Rogers’s death took place in the context of a larger tragedy in which 22 other people also died. He was returning home from the Kerrville Folk Festival in Texas on Air Canada flight 797, when an electrical fire caused many of the plane’s instruments to go out, while also causing the cabin to fill with acrid smoke. The crew made an emergency landing in Cincinnati and began evacuating the plane. Ninety seconds after the doors were opened, the fresh oxygen coming in from outside caused a flash fire. Stan, like all the passengers still in the plane, died of either smoke inhalation or burns.
What happened after the tragedy is fascinating to me as a folklorist. A legend grew up around Stan Rogers and what he supposedly did in the last moments of his life. According to popular stories, he saved other passengers from the fire before dying himself.

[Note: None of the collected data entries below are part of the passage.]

(* ===== verification/Prelude.v ===== *)
(** * A verification development of trainingpeaks-cli

    trainingpeaks-cli ([src/tp_cli]) is a command-line client for the
    TrainingPeaks API.  The commands ([commands/*.py]) resolve a date
    range from their flags, fetch workouts in chunks through the API
    client, classify them, and print or export reports; [upload] compiles
    a small workout DSL into a TrainingPeaks structure and estimates its
    duration.  The computations behind the commands are pure functions
    on decoded JSON, and those are what this development models, as a
    shallow embedding: every Python function is a Rocq function, every
    exception a [Raise] of the result monad [res] of this file, every
    dictionary an association list in insertion order.

    Files (each opens with a comment that maps it to the code), in the
    order of [_CoqProject]:
    - [Prelude] (this file): the exceptions and [res] with its [let*]
      notation, string helpers ([str.lower], [str.strip], [str.split],
      one-character [str.replace], [in]), the decimal digits of [str()],
      a stable insertion sort standing for [sorted] and [list.sort],
      the hint databases [tpcli] and [tpcli_rw] and the tactics
      [res_inv], [res_step], [res_uniq], [qbool] and [qcase].
    - [PyValue]: decoded JSON values ([pyval]), [dict.get], [d[k] = v],
      float and integer literals, [str()] and [repr()], truthiness.
    - [Text]: [utils/text.py], [slugify].
    - [Floats]: IEEE 754 binary64 as CPython computes it (rounding to
      nearest even, overflow to infinity, [divmod], [round], [max],
      [float()] and [int()] of a JSON value with their [OverflowError],
      [==] across types, [format(x, ".nf")]).
    - [Parsing]: [utils/parsing.py], the step DSL ([parse_length],
      [parse_duration], [parse_target], [simple_to_tp_structure]).
    - [Formatting]: [utils/formatting.py] ([format_duration],
      [format_distance], [format_length_human], [format_target_human],
      [format_steps]).
    - [Upload]: [core/upload.py], [calc_time_and_distance],
      [speed_pct_to_pace] and [label_run_steps].
    - [Zones], [ZoneDistance], [Classify]: [core/classify.py] and the
      zone decomposition [parse_workout_zones] of [core/analysis.py];
      the thresholds are the dict the caller passes, read key by key.
    - [Config]: [core/config.py] ([_deep_merge], [_default_config],
      [load_config], the TOML writer of [save_config]) and the threshold
      precedence of [commands/analyze.py].
    - [Dates]: CPython's [date] ([toordinal], [fromordinal], [weekday],
      [isocalendar], [+ timedelta], comparison) and [strptime] for
      [%Y-%m-%d].
    - [DateRanges]: [utils/date_ranges.py], the date flags and the chunk
      generator.
    - [Weekly], [ZoneReport], [Patterns]: [build_weekly_analysis],
      [analyze_zones] and [analyze_patterns] of [core/analysis.py].
    - [Markdown]: [exporters/markdown.py] ([workout_to_markdown],
      [write_workout_markdown] on a file system given as predicates,
      [generate_indexes]) and the type [commands/fetch.py] passes.
    - [Fetch]: [fetch_workouts_in_chunks] of [commands/common.py], the
      chunked API loop (the API call is a [Context] parameter), the
      filters, the stored classification and the final sort.
    - [Export]: the CSV, iCalendar and TCX writers of
      [commands/export.py] ([_write_csv] as the text [csv.DictWriter]
      writes, [_ics_escape], [_write_ical], [_write_tcx]) and the
      [Counter]-based [_summary] of [commands/fetch.py], with the RFC 4180
      and RFC 5545 readers their round trips are stated against.
    - [Api]: [core/api.py], the client with its [_has_sent_request]
      flag and the world it acts on (requests sent, sleeps, in order) as
      explicit state in the state monad [st] of this file; the network
      and [response.json()] are [Context] parameters.
    - [Auth]: [core/auth.py], the login flow over a world of the cookie
      file, the 1Password documents and the token exchanges; the JSON
      codec, the token endpoint, the [op] tool and the browser session
      are [Context] parameters.
    - [Cli]: [main_callback] of [__main__.py] and [login_command] and
      [logout_command] of [commands/auth.py] over the [Auth] world; the
      [output] a command shows and the [CLIState] it reads.
    - [UploadCommand]: [commands/upload.py] over the [Api] world:
      [load_workout_input] after decoding, [build_basic_workout],
      [convert_workout], [fetch_threshold_speed], [workout_exists] and
      the upload loop with its results, and [delete_command] with its
      confirmation; [authenticate] is given as the client and user id it
      returns.
    - [Disk]: the file system of the commands: [Path.mkdir(parents=True,
      exist_ok=True)], [Path.write_text] and [Path.exists()] as CPython
      3.11 performs them, on a disk of files and directories whose paths
      the operating system resolves component by component ([..]
      included); the same [st] monad threads the disk.
    - [FetchCommand]: [fetch_command] and [get_command] of
      [commands/fetch.py] with [write_json] and the disk side of
      [write_workout_markdown] and [generate_indexes]; their output
      (JSON payload, plain lines, table rows) is a value.
    - [ExportCommand]: [export_command] of [commands/export.py] with
      [_write_csv], [_write_ical] and [_write_tcx] on the disk.
    - [AnalyzeCommand]: [weekly_command], [zones_command] and
      [patterns_command] of [commands/analyze.py] with
      [_fetch_for_analysis], their [--output-file] writes on the disk,
      [weekly_to_markdown] of [core/analysis.py] and the console lines of
      the zone and pattern reports; the dict each report record stands
      for and [repr] of a [float] are parameters.
    - [Authenticate]: [authenticate] of [commands/common.py], the
      [resolve_cookie_store] of [TrainingPeaksAuth.__init__], then the
      composition of [Auth.login] and a new [Api] client on a session
      holding both worlds.
    - [ConfigFile]: [save_config] of [core/config.py] on the disk.

    Numbers.  Every Python float is a binary64 value ([Floats.float]:
    a dyadic rational, an infinity or NaN), and every operation on it is
    the exact operation rounded to nearest even, so the percentages,
    loads and sums of the zones, the classifier, the decomposition and
    the weekly and zone reports are the floats CPython computes, as are
    [parse_length]'s [int(value * 1000)], the estimator's
    [int(total + 0.5)], the pace [divmod], the risk percentage of
    [analyze_patterns], [format_duration]'s [int(hours * 3600)] and every
    [:.nf] format.  [float()] and [int()] of a JSON value round a float
    literal to binary64 first ([json.loads] does) and raise
    [OverflowError] on an [int] beyond the float range or an infinite
    float.  The one exception is the [Api] client, whose
    [rate_limit_delay] is the exact value of the configured float.
    Python [int] is [Z], and
    [str()] of an [int] is computed on [Z] digit by digit, with fuel
    [1 + log2 |z|], which is more than the number of decimal digits.
    Strings are ASCII [string]s.  [json.loads] is a [Context] parameter
    of the Sections that call it, so the theorems hold for every decoder.

    Theorems.  Each component has its functional behaviour on every
    branch (errors included) and its invariants: the zone classifier
    refines the threshold bands, is monotone and passes on the exception
    of a bad threshold (a NaN percentage lands in [vo2]); the
    decomposition never raises on well-formed input and returns the
    recorded distance unless the raw estimate is negative or NaN, while
    its rescaled buckets, being rounded products, need not sum to it
    exactly (a 7000 m example sums to 6999.999999999999, as in CPython);
    the weekly session counts add up per sport; each zone's session
    count is the number of workouts giving the zone a positive distance;
    the zone and pattern reports keep their keys sorted; the DSL compiler emits the blocks of its grouping rule; the
    chunk generator yields exactly the chunks of a closed-form
    specification and needs fuel one more than the days of its range,
    and with [chunk_days = 0] no fuel is enough, while with
    [chunk_days >= 1] the fuel [1 + days] always suffices (the fetch loop
    is modelled with that fuel, so its out-of-fuel branch is dead).
    Every workout the fetch returns is a workout of a list payload the
    API answered, passes its filters and carries its classification, in
    date order, and is written to the file its
    markdown index row links to.  Round trips: a
    duration printed by [format_duration] reads back through
    [parse_length] as the seconds it was computed from; a string written
    by the TOML writer reads back through a TOML basic-string reader; the
    CSV file [_write_csv] writes parses back into its header and the
    [str()] of each row's values; an [_ics_escape]d text reads back as the
    original and stays on one line.  The fetch summary's counts add up to
    its total.  The API client refines the contract "first usable answer
    among [max_retries], else [APIError]" and sends exactly the requests
    that contract consumes; its rate limit (a sleep right before every
    request but the first) is an invariant of every state reachable by
    its operations, proved by induction on reachability.  A token
    [login] returns was issued for the jar it returns; the 1Password
    document is tried first; [_cookies_to_jar] equals its last-cookie-wins
    specification.  Without [--force], a workout [upload] reports created
    was posted only after [workout_exists] answered [False] for its date
    and title; the upload loop gives one result per workout, in order.
    The command-level theorems are proved against the [Disk] model: its
    operations keep a disk well formed (every entry below a directory, no
    path both a file and a directory) and never remove a directory, and
    the invariant of a whole command follows by the [st_inv] hints along
    its binds.  On a disk without [..] in the paths, [mkdir_p] adds
    exactly the missing prefixes or fails on a file in the way, and the
    writer [FetchCommand.write_workout_markdown_disk] refines
    [Markdown.write_workout_markdown] read on the disk below the output
    directory (same path, same exception, the text at that path and no
    other file changed), so the index-link theorems about the abstract
    writer hold of the files on disk; [fetch]'s markdown count is the
    number of workouts; the
    CSV file [export] leaves is [Export.write_csv]'s text (so the RFC 4180
    round trip is a property of the file), or its prefix when a row
    raises; [export --format fit] exits with 1 only in the rich mode; the
    table of [get] is dead code.  [login] exits with code 1 exactly when [Auth.login] raised
    [AuthError]; every other exception escapes.  The file [analyze
    weekly] writes holds exactly what it prints, the file of [analyze
    zones] is the JSON report in every mode, a bad [--sport] or
    [--group-by] is rejected before authentication, and the zone and
    weekly texts of a sample are the Python code's line for line.
    [authenticate] raises before the login on a cookie store setting
    that is not a path, returns the token
    [login] returned, and every request it sends is [GET /users/v3/user]
    with that token, the first one without a sleep before it; a bad
    [api] setting raises after the login, before any request.
    [save_config] leaves at its path the JSON text for a [.json] suffix
    in any case, the TOML text otherwise.
    [_deep_merge] is characterised by lookup and by key order; the
    thresholds [analyze zones] passes follow "flag > config > default"
    through a real [load_config]; the markdown index links to the file
    the writer wrote; the two [str.replace] passes of the TOML writer
    equal a one-pass escape; slugs are bounded and idempotent when not
    cut.  The calendar lemmas prove [toordinal] and [fromordinal]
    inverse on all of years 1..9999 by evaluating one 400-year cycle
    (146097 days) and shifting it.  The manifest lists the claims
    C1..C39 and the findings, edge cases where the code does what the
    spec or a comment does not say (a null day, a week without hard
    sessions, [date.max], [1.001km], ties of [int(x + 0.5)], a lost
    second in [format_duration], control characters and bare keys in the
    TOML writer, index links to files that were named otherwise, a
    calendar without CRLF, an unescaped TCX title, client errors that are
    retried, an empty cookie value dropped, a login that fails after
    success when [op] is missing, a POST retried after a 502 that can
    create a workout twice, an upload aborted by one odd entry of the day,
    a [workoutDay] of [../../../x] that writes outside the output
    directory, a markdown count that counts files it did not write,
    three wordings of one logout message, zone buckets that do not sum
    to the distance the spec says they sum to).

    Not modelled: the transport under the HTTP client (the answers of
    [requests] are a parameter of [Api]; [Fetch] takes [get_workouts] as
    a parameter of its own), the Playwright page script and [_op_env] of
    [core/auth.py] (the browser session is a parameter), typer's argument
    parsing (the option callbacks are modelled, run first), [json.dumps] (a parameter wherever it
    is called), the rendering of [rich] tables and of [console.print]
    markup, standard-error warnings, permissions and symbolic links of
    the file system, the YAML parser of [load_workout_input], path
    expansion and environment reads of [core/config.py] ([expand_path],
    [default_data_dir]: the data directory is an argument), the TOML and
    JSON parsers (the decoded contents of a config file are an argument;
    the TOML basic-string reader of [Config] states only what the round
    trip needs), non-ASCII text (the regular expressions' [\d] and
    [str.lower] on Unicode), the sign of [-0.0], and CPython's limit on
    the digits of [int()].  [date.today()] is the [today] argument of
    [resolve_date_range].  The typer wiring of [__main__.py] (the
    command registrations) and [get_state] (its [ctx.obj] is always the
    state [main_callback] built) have no behaviour of their own; the
    [Content-Type] header of [_headers] and [_op_env] of [core/auth.py]
    (an environment copy for the [op] subprocess, itself a parameter)
    are not modelled.  A [rate_limit_delay] of [+inf] (with which
    [time.sleep] raises [OverflowError]) is outside the [Api] model, and
    the order [sorted] gives NaN distances in the weekly by-type table
    depends on CPython's merge order and is not modelled; [repr] of the
    risk percentage is a parameter. *)

From Stdlib Require Import QArith Qround Lqa ZArith Lia Ascii String List Bool.
From Stdlib Require Import Sorting.Permutation Sorting.Sorted.
From stdpp Require Import base decidable list.
Import ListNotations.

In the words of his biographer Chris Gudgeon:
“The rumors started soon after the plane touched down. A woman – no one remembered who – recalled being pushed out the plane’s emergency exit by a giant, bald-headed man. It could have only been Stan Rogers. The story was embellished with each retelling: two women were pushed out the exit, then three. A near-unconscious woman was carried by a giant man to the emergency exit. As she reached the bottom of the evacuation slide, she looked up to see her rescuer turn back into the fire. Soon, Stan’s friends and fans were spreading the story – so widespread that it must have been true – of how he valiantly carried two women, one under each massive arm, out onto the wing of the plane before diving back into the inferno, in search of more survivors.”
The story didn’t stop there. Blogger Amber Frost recounted another variant, which incorporates a detail so beautiful it’s worthy of a Stan Rogers song:
“Before most likely succumbing to smoke inhalation, he used his last moments to guide other passengers to safety with his booming voice. I’ve heard more than one Canuck proudly declare that for all Rogers’ odes to Canada, he was never more Canadian than in his final words: ‘Let me help you.'”

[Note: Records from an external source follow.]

(* ===== verification/Text.v ===== *)
(** * Text: [slugify] of [utils/text.py]

    [slugify(value, max_len)] lower-cases a title, replaces every maximal
    run of characters outside [a-z0-9] by one [-] ([re.sub]), strips the
    dashes at both ends, falls back to [untitled], and cuts the result to
    [max_len] characters.  The markdown exporter names its files and
    index links with it.  The theorems: a slug only holds [a-z0-9-], is
    never longer than [max_len] nor empty when [max_len >= 1], and
    slugifying a slug that was not cut gives it back; a cut slug can end
    with a dash, and then it is not a fixed point. *)

From Stdlib Require Import ZArith Lia Ascii String List Bool.
From S2P Require Import Prelude.
Import ListNotations.
Open Scope string_scope.

(** The class [a-z0-9] of the pattern. *)
Definition slug_char (c : ascii) : bool :=
  let n := nat_of_ascii c in ((97 <=? n)%nat && (n <=? 122)%nat) || is_digit c.

Definition dash : ascii := "-".

(** [re.sub(r"[^a-z0-9]+", "-", s)]: [in_run] is true inside a run of
    characters outside the class, whose dash is already written. *)
Fixpoint sub_runs (s : string) (in_run : bool) : string :=
  match s with
  | EmptyString => EmptyString
  | String c s' =>
      if slug_char c then String c (sub_runs s' false)
      else if in_run then sub_runs s' true
      else String dash (sub_runs s' true)
  end.

Fixpoint lstrip_dash (s : string) : string :=
  match s with
  | String c s' => if Ascii.eqb c dash then lstrip_dash s' else s
  | EmptyString => EmptyString
  end.

(** [s.rstrip("-")]: a dash is dropped when nothing but dashes follows. *)
Fixpoint rstrip_dash (s : string) : string :=
  match s with
  | EmptyString => EmptyString
  | String c s' =>
      let r := rstrip_dash s' in
      if String.eqb r EmptyString && Ascii.eqb c dash then EmptyString else String c r
  end.

(** [s.strip("-")] *)
Definition strip_dash (s : string) : string := rstrip_dash (lstrip_dash s).

(** [s[:n]] for any [int] [n]: a negative bound drops characters from
    the end. *)
Definition slice_to (n : Z) (s : string) : string :=
  if (0 <=? n)%Z then substring 0 (Z.to_nat n) s
  else substring 0 (String.length s - Z.to_nat (- n)) s.

(** The slug before the cut. *)
Definition full_slug (value : string) : string :=
  let slug := strip_dash (sub_runs (lower value) false) in
  if String.eqb slug EmptyString then "untitled" else slug.

(** [slugify(value, max_len)] *)
Definition slugify (value : string) (max_len : Z) : string := slice_to max_len (full_slug value).

(** ** Slugs

    [runs_ok s after_dash]: [s] is made of [a-z0-9] runs joined by single
    dashes, with no dash at its end, nor at its start when [after_dash]. *)
Fixpoint runs_ok (s : string) (after_dash : bool) : bool :=
  match s with
  | EmptyString => negb after_dash
  | String c s' =>
      if slug_char c then runs_ok s' false
      else Ascii.eqb c dash && negb after_dash && runs_ok s' true
  end.

(** The same without the condition at the end: what [re.sub] leaves. *)
Fixpoint no_double_dash (s : string) (after_dash : bool) : bool :=
  match s with
  | EmptyString => true
  | String c s' =>
      if slug_char c then no_double_dash s' false
      else Ascii.eqb c dash && negb after_dash && no_double_dash s' true
  end.

Definition slug_or_dash (c : ascii) : bool := slug_char c || Ascii.eqb c dash.

(** ** Lemmas *)

Lemma slug_char_not_dash c : slug_char c = true -> Ascii.eqb c dash = false.
Proof. intros H. destruct (Ascii.eqb_spec c dash) as [-> |]; [discriminate H | reflexivity]. Qed.

Lemma slug_or_dash_lower : forall c, implb (slug_or_dash c) (Ascii.eqb (ascii_lower c) c) = true.
Proof. apply ascii_forall. vm_compute. reflexivity. Qed.

Lemma lower_slug s : all_chars slug_or_dash s = true -> lower s = s.
Proof.
  induction s as [| c s IH]; simpl; [reflexivity |]. intros [Hc Hs]%andb_true_iff.
  pose proof (slug_or_dash_lower c) as E. rewrite Hc in E. apply Ascii.eqb_eq in E.
  now rewrite E, IH.
Qed.

Lemma runs_ok_chars s b : runs_ok s b = true -> all_chars slug_or_dash s = true.
Proof.
  revert b. induction s as [| c s IH]; intros b H; simpl in *; [reflexivity |].
  unfold slug_or_dash. destruct (slug_char c); simpl; [eauto |].
  apply andb_true_iff in H as [[Hd _]%andb_true_iff Hs]. rewrite Hd. eauto.
Qed.

Lemma runs_ok_weaken s : runs_ok s true = true -> runs_ok s false = true.
Proof.
  destruct s as [| c s]; simpl; [discriminate |].
  destruct (slug_char c); [auto |]. now rewrite andb_false_r.
Qed.

Lemma runs_ok_nonempty s : runs_ok s true = true -> s <> EmptyString.
Proof. now destruct s. Qed.

(** [re.sub] leaves a slug as it is. *)
Lemma sub_runs_slug s b : runs_ok s b = true -> sub_runs s b = s.
Proof.
  revert b. induction s as [| c s IH]; intros b H; simpl in *; [reflexivity |].
  destruct (slug_char c); [f_equal; eauto |].
  apply andb_true_iff in H as [[Hd Hb]%andb_true_iff Hs]. apply Ascii.eqb_eq in Hd. subst c.
  destruct b; [discriminate | simpl; f_equal; eauto].
Qed.

Lemma lstrip_dash_slug s : runs_ok s true = true -> lstrip_dash s = s.
Proof.
  destruct s as [| c s]; simpl; [discriminate |].
  destruct (slug_char c) eqn:Hc; [now rewrite slug_char_not_dash | now rewrite andb_false_r].
Qed.

Lemma rstrip_dash_slug s b : runs_ok s b = true -> rstrip_dash s = s.
Proof.
  revert b. induction s as [| c s IH]; intros b H; simpl in *; [reflexivity |].
  destruct (slug_char c) eqn:Hc.
  - rewrite (IH false H), (slug_char_not_dash c Hc), andb_false_r. reflexivity.
  - apply andb_true_iff in H as [_ Hs]. rewrite (IH true Hs).
    destruct s; [discriminate | reflexivity].
Qed.

Lemma sub_runs_no_double_dash s b : no_double_dash (sub_runs s b) b = true.
Proof.
  revert b. induction s as [| c s IH]; intros b; simpl; [reflexivity |].
  destruct (slug_char c) eqn:Hc; simpl; [rewrite Hc; apply IH |].
  destruct b; [apply IH | simpl; apply IH].
Qed.

Lemma lstrip_no_double_dash t b :
  no_double_dash t b = true -> no_double_dash (lstrip_dash t) true = true.
Proof.
  revert b. induction t as [| c t IH]; intros b H; simpl in *; [reflexivity |].
  destruct (Ascii.eqb_spec c dash) as [-> | Hne].
  - simpl in H. apply andb_true_iff in H as [_ Ht]. eauto.
  - simpl. destruct (slug_char c); [exact H |].
    apply andb_true_iff in H as [[Hd _]%andb_true_iff _].
    destruct (Ascii.eqb_spec c dash); [contradiction | discriminate].
Qed.

Lemma rstrip_no_double_dash t b :
  no_double_dash t b = true -> rstrip_dash t = EmptyString \/ runs_ok (rstrip_dash t) b = true.
Proof.
  revert b. induction t as [| c t IH]; intros b H; simpl in *; [left; reflexivity |].
  destruct (slug_char c) eqn:Hc.
  - rewrite (slug_char_not_dash c Hc), andb_false_r. right. simpl. rewrite Hc.
    destruct (IH false H) as [-> | R]; [reflexivity | exact R].
  - apply andb_true_iff in H as [[Hd Hb]%andb_true_iff Ht]. rewrite Hd.
    destruct (IH true Ht) as [-> | R]; [left; reflexivity |].
    destruct (String.eqb (rstrip_dash t) EmptyString) eqn:E; [left; reflexivity |].
    right. simpl. rewrite Hc, Hd, Hb. exact R.
Qed.

(** The slug before the cut is a well-formed slug. *)
Lemma full_slug_runs v : runs_ok (full_slug v) true = true.
Proof.
  unfold full_slug, strip_dash.
  pose proof (lstrip_no_double_dash _ false (sub_runs_no_double_dash (lower v) false)) as H.
  destruct (rstrip_no_double_dash _ true H) as [E | R];
    destruct (String.eqb _ EmptyString) eqn:Es; try reflexivity.
  - rewrite E in Es. discriminate.
  - exact R.
Qed.

Lemma full_slug_slug s : runs_ok s true = true -> full_slug s = s.
Proof.
  intros H. unfold full_slug, strip_dash.
  rewrite lower_slug by (eapply runs_ok_chars; eauto).
  rewrite sub_runs_slug by (now apply runs_ok_weaken).
  rewrite lstrip_dash_slug, (rstrip_dash_slug s true) by exact H.
  destruct (String.eqb_spec s EmptyString) as [-> | _]; [discriminate | reflexivity].
Qed.

Lemma slice_to_nonneg n s : (0 <= n)%Z -> slice_to n s = substring 0 (Z.to_nat n) s.
Proof. intros H. unfold slice_to. now rewrite (proj2 (Z.leb_le 0 n) H). Qed.

Lemma slugify_all_chars v n : all_chars slug_or_dash (slugify v n) = true.
Proof.
  unfold slugify, slice_to. destruct (0 <=? n)%Z; apply all_chars_substring;
    eapply runs_ok_chars; apply full_slug_runs.
Qed.

(** ** Theorems *)

(** every character of a slug is a lower-case letter, a digit or a
    dash, whatever the title and the bound. *)
Theorem slugify_chars v n : all_chars slug_or_dash (slugify v n) = true.
Proof. apply slugify_all_chars. Qed.

(** for [max_len >= 0] a slug has at most [max_len] characters, and
    for [max_len >= 1] it is never empty. *)
Theorem slugify_length v n : (0 <= n)%Z ->
  (String.length (slugify v n) <= Z.to_nat n)%nat /\ ((1 <= n)%Z -> slugify v n <> EmptyString).
Proof.
  intros Hn. unfold slugify. rewrite slice_to_nonneg by exact Hn.
  split; [apply substring_length_le |]. intros H1.
  pose proof (runs_ok_nonempty _ (full_slug_runs v)) as Hne.
  destruct (full_slug v) as [| c s]; [contradiction |].
  destruct (Z.to_nat n) eqn:E; [lia | discriminate].
Qed.

Lemma slugify_length_witness :
  (0 <= 50)%Z /\
  (String.length (slugify "Tempo Run: 5x1km @ LT2!" 50) <= Z.to_nat 50)%nat /\
  ((1 <= 50)%Z -> slugify "Tempo Run: 5x1km @ LT2!" 50 <> EmptyString).
Proof. split; [lia | apply slugify_length; lia]. Defined.

(** A slug that was not cut is a fixed point: slugifying it again
    with the same bound gives it back. *)
Theorem slugify_idempotent v n : (0 <= n)%Z ->
  (String.length (full_slug v) <= Z.to_nat n)%nat -> slugify (slugify v n) n = slugify v n.
Proof.
  intros Hn Hl. unfold slugify. rewrite !slice_to_nonneg by exact Hn.
  rewrite (substring_all _ (full_slug v) Hl).
  rewrite full_slug_slug by apply full_slug_runs.
  exact (substring_all _ _ Hl).
Qed.

Lemma slugify_idempotent_witness :
  (0 <= 50)%Z /\ (String.length (full_slug "Long Run (Z2)") <= Z.to_nat 50)%nat /\
  slugify (slugify "Long Run (Z2)" 50) 50 = slugify "Long Run (Z2)" 50 /\
  slugify "Long Run (Z2)" 50 = "long-run-z2".
Proof.
  split; [lia |]. split; [apply Nat.leb_le; reflexivity |]. split; [| reflexivity].
  apply slugify_idempotent; [lia | apply Nat.leb_le; reflexivity].
Defined.

(** the cut can end a slug with a dash ([Tempo run tomorrow] with
    [max_len = 6] gives [tempo-]), and such a slug is not a fixed point:
    slugifying it again drops the dash. *)
Example slugify_cut_trailing_dash :
  slugify "Tempo run tomorrow" 6 = "tempo-" /\ slugify (slugify "Tempo run tomorrow" 6) 6 = "tempo".
Proof. split; reflexivity. Qed.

Is any aspect of this legend true? Alas, almost certainly not. Most versions of the story defy common sense, for one thing. Think about the last time you got off an airplane. Would a burly six-foot-four man going against the flow of traffic have been effective in helping people exit? Of course not; he would have prevented other people from getting off. Moreover, it’s difficult to imagine even one rescue being accomplished in the ninety seconds between the plane’s landing and the flash fire. As for Frost’s account, to guide people to safety with his voice, wouldn’t he have to be outside? Otherwise wouldn’t he have guided people to where he was, still inside the burning plane?
There’s also no evidence of any heroic actions. Air Canada 797 is not an obscure accident. It’s the reason there are smoke detectors in lavatories and running lights along the floors of planes. Every person who survived was interviewed. The National Transportation Safety Board wrote an exhaustive report, which they then revised after the crew complained. You can read both versions online, here and here. There has even been an hour-long TV episode about it. To my knowledge there is no firsthand account, and no official report, of any passenger doing the things that Stan Rogers is credited with.

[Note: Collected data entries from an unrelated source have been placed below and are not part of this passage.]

(** [re.match(r"(\d+)-(\d+)", s)]: the greedy first group leaves no
    digit before the dash, so no backtracking can produce another match. *)
Definition match_range (s : string) : option (Z * Z) :=
  match match_int s with
  | Some (a, String "-" r) =>
      match match_int r with Some (b, _) => Some (a, b) | None => None end
  | _ => None
  end.

(** [int(s)] on a string. *)
Definition int_of_str (s : string) : res Z := py_int_d (PStr s).

(** ** [parse_length], [parse_duration], [parse_target] *)

Definition parse_length (value : string) : res (Z * string) :=
  let raw := strip value in
  if ends_with "km" raw then
    let* x := float_of_str (drop_last 2 raw) in
    let* v := int_of_float (fmul x (Fin 1000)) in
    Ok (v, "meter")
  else if ends_with "m" raw then
    let* x := float_of_str (drop_last 1 raw) in
    let* v := int_of_float x in
    Ok (v, "meter")
  else
    match split_char ":" raw with
    | [p0; p1] =>
        let* a := int_of_str p0 in
        let* b := int_of_str p1 in
        Ok (a * 60 + b, "second")
    | [p0; p1; p2] =>
        let* a := int_of_str p0 in
        let* b := int_of_str p1 in
        let* c := int_of_str p2 in
        Ok (a * 3600 + b * 60 + c, "second")
    | _ =>
        let* v := int_of_str raw in
        Ok (v, "second")
    end.

(** [parse_length(v)] called on a JSON value: [v.strip()] needs a string. *)
Definition parse_length_v (v : pyval) : res (Z * string) :=
  let* s := as_str v in parse_length s.

Definition parse_duration (v : pyval) : res Z :=
  let* '(parsed, _) := parse_length_v v in Ok parsed.

(** [parse_target(value)]: [None] for a falsy value; [re.match] raises
    [TypeError] on a value that is not a string. *)
Definition parse_target (value : pyval) : res (option Z) :=
  if negb (truthy value) then Ok None
  else
    match value with
    | PStr s => Ok (option_map fst (match_int s))
    | _ => Raise TypeError
    end.

Definition opt_int (o : option Z) : pyval :=
  match o with Some z => PInt z | None => PNone end.

(** ** [simple_to_tp_structure] *)

(** [[{"minValue": parse_target(t)}] if t else []] *)
Definition targets_of (t : pyval) : res pyval :=
  if truthy t then
    let* p := parse_target t in
    Ok (PList [PDict [("minValue", opt_int p)]])
  else Ok (PList []).

Definition mk_step (name value unit targets : pyval) (ic : string) : pyval :=
  PDict [("name", name); ("length", PDict [("value", value); ("unit", unit)]);
         ("targets", targets); ("intensityClass", PStr ic); ("openDuration", PBool false)].

Definition mk_block (ty : string) (reps : pyval) (steps : list pyval) : pyval :=
  PDict [("type", PStr ty); ("length", PDict [("value", reps); ("unit", PStr "repetition")]);
         ("steps", PList steps)].

(** The local variables of the loop: [blocks] and [warmup_steps]. *)
Record cstate : Type := CState { blocks : list pyval; warmups : list pyval }.

Definition cstate_init : cstate := CState [] [].

(** [if warmup_steps: blocks.append(rampUp block); warmup_steps = []] *)
Definition flush (st : cstate) : cstate :=
  match warmups st with
  | [] => st
  | ws => CState (blocks st ++ [mk_block "rampUp" (PInt 1) ws]) []
  end.

(** The [on_targets] of an interval: a [min-max] range, else a single
    percent, else none. *)
Definition on_targets_of (on_target : pyval) : res (list pyval) :=
  if truthy on_target then
    match on_target with
    | PStr s =>
        match match_range s with
        | Some (a, b) => Ok [PDict [("minValue", PInt a); ("maxValue", PInt b)]]
        | None =>
            let* p := parse_target on_target in
            Ok (match p with Some z => [PDict [("minValue", PInt z)]] | None => [] end)
        end
    | _ => Raise TypeError
    end
  else Ok [].

(** A single-step [step] block of a cool-down or steady entry. *)
Definition single_step_block (step : pyval) (default_name : string) (ic : string) : res pyval :=
  let* name := dict_get step "name" (PStr default_name) in
  let* d := getitem step "duration" in
  let* secs := parse_duration d in
  let* t := dict_get step "target" PNone in
  let* targets := targets_of t in
  Ok (mk_block "step" (PInt 1) [mk_step name (PInt secs) (PStr "second") targets ic]).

It’s not even clear Stan was alive when the doors opened. The people who died were all subject to smoke inhalation for a half hour and then suddenly engulfed in flames. No one reached their charred bodies for some time thereafter. No one can be sure how or when in the sequence of events they died.
For all these reasons, none of the official biographies on the Stan Rogers website, nor any of the ones on reputable encyclopedia sites like The Canadian Encyclopedia, mentions any heroism on Rogers’s part during the Air Canada 797 tragedy. Chris Gudgeon’s biography and Garnet Rogers’s recent memoir (which I highly recommend), allude to the legend but don’t treat it as fact. Indeed, as Gudgeon points out, the legends about Stan’s death continued to develop until they passed the bounds of the possible:
“At the funeral, it is said, a statue of the Virgin Mary began to vibrate. A lone eagle soared above the gravesite and landed on the casket just as it was about to be lowered. Since in truth there was no burial at all, it’s clear that some of these rumors are the product of overactive imaginations. From the ashes of flight 797, a new figure emerged: Saint Stan. He was an extension of Rogers’ Maritime Stan persona, only rougher and saltier still, with a heart of gold, a golden voice, and not a spot on him. Garnet calls it the ‘Elvisization’ of his brother. In death, we discovered Stan Rogers, bigger than ever.”